Tutorials

LTX 2.3 Complete ComfyUI Workflow: T2V, I2V, Talking Avatar & Audio

A comprehensive walkthrough of all major LTX 2.3 workflow types — text-to-video, image-to-video, talking avatar with audio sync, and native audio-video generation.

By ltx workflow

📹 Video Tutorial

Editor's Note: This YouTube tutorial from March 2026 provides the most comprehensive walkthrough of LTX 2.3 in ComfyUI, covering all four major workflow types in one video.

Workflow Types Covered

Text-to-Video (T2V)

Generate video from a text prompt. Use Distilled v1.1: 8 steps, CFG=1, euler scheduler. Dev model: 20–30 steps, CFG=3.5.

Image-to-Video (I2V)

Animate a still image. Use LTXVConditioning with image input. Start frame strength 1.0 for tight adherence, 0.7–0.9 for creative motion.

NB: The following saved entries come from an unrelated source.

(** X9. A Prover whose counter has reached 2^32 - 1 accepts nothing any
    more: every whole request, whatever it holds, is answered with 33
    zero bytes and the counter stays where it is. *)
Theorem prover_counter_exhausted (k : Keys) (n : nat) (s : Prover.State) :
  2^32 - 1 <= Prover.C_P s ->
  (100 * n <= List.length (Prover.rx s))%nat ->
  iterate n (Prover.round k) s
  = Ret tt {| Prover.C_P := Prover.C_P s;
              Prover.rx := skipn (100 * n) (Prover.rx s);
              Prover.tx := Prover.tx s ++ repeat x00 (33 * n) |}.
Proof.
  revert s. induction n as [|n IH]; intros s Hmax Hlen.
  - cbn [iterate Nat.mul skipn repeat]. unfold ret. rewrite app_nil_r.
    destruct s; reflexivity.
  - cbn [iterate]. unfold bind.
    destruct (ProverFacts.request_fields (Prover.rx s) ltac:(lia))
      as (cv & vs & nonce & mac & rest & Hc & Hv & Hn & Hm & Hrx).
    pose proof (uint32_of_bytes_range cv) as Hrange.
    rewrite (ProverRun.round_stale k s cv vs nonce mac rest) by (assumption || lia).
    rewrite IH; cbn [Prover.C_P Prover.rx Prover.tx].
    + f_equal. f_equal.
      * rewrite Hrx. replace (100 * S n)%nat with (100 * n + 100)%nat by lia.
        rewrite <- skipn_skipn, ProverRun.skipn_request by assumption. reflexivity.
      * rewrite <- app_assoc, <- repeat_app. f_equal. f_equal. lia.
    + exact Hmax.
    + rewrite Hrx in Hlen. rewrite !length_app in Hlen. lia.
Qed.

Lemma prover_counter_exhausted_witness :
  iterate 2 (Prover.round Scenario.keys)
    {| Prover.C_P := 2^32 - 1; Prover.rx := Scenario.request1 ++ Scenario.request2;
       Prover.tx := [] |}
  = Ret tt {| Prover.C_P := 2^32 - 1;
              Prover.rx := skipn (100 * 2) (Scenario.request1 ++ Scenario.request2);
              Prover.tx := [] ++ repeat x00 (33 * 2) |}.
Proof.
  apply (prover_counter_exhausted Scenario.keys 2
           {| Prover.C_P := 2^32 - 1; Prover.rx := Scenario.request1 ++ Scenario.request2;
              Prover.tx := [] |}).
  - cbn [Prover.C_P]. lia.
  - vm_compute. lia.
Defined.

Talking Avatar (Audio-Synced I2V)

Provide portrait image + speech audio → lip-synced video.

Required extra files:

  • LTX23_audio_vae_bf16.safetensors → models/vae/
  • LTX23_video_vae_bf16.safetensors → models/vae/
  • ltx-2.3_text_projection_bf16.safetensors → models/text_encoders/

Use clean mono speech audio at 16kHz. Keep clips under 5 seconds for best sync.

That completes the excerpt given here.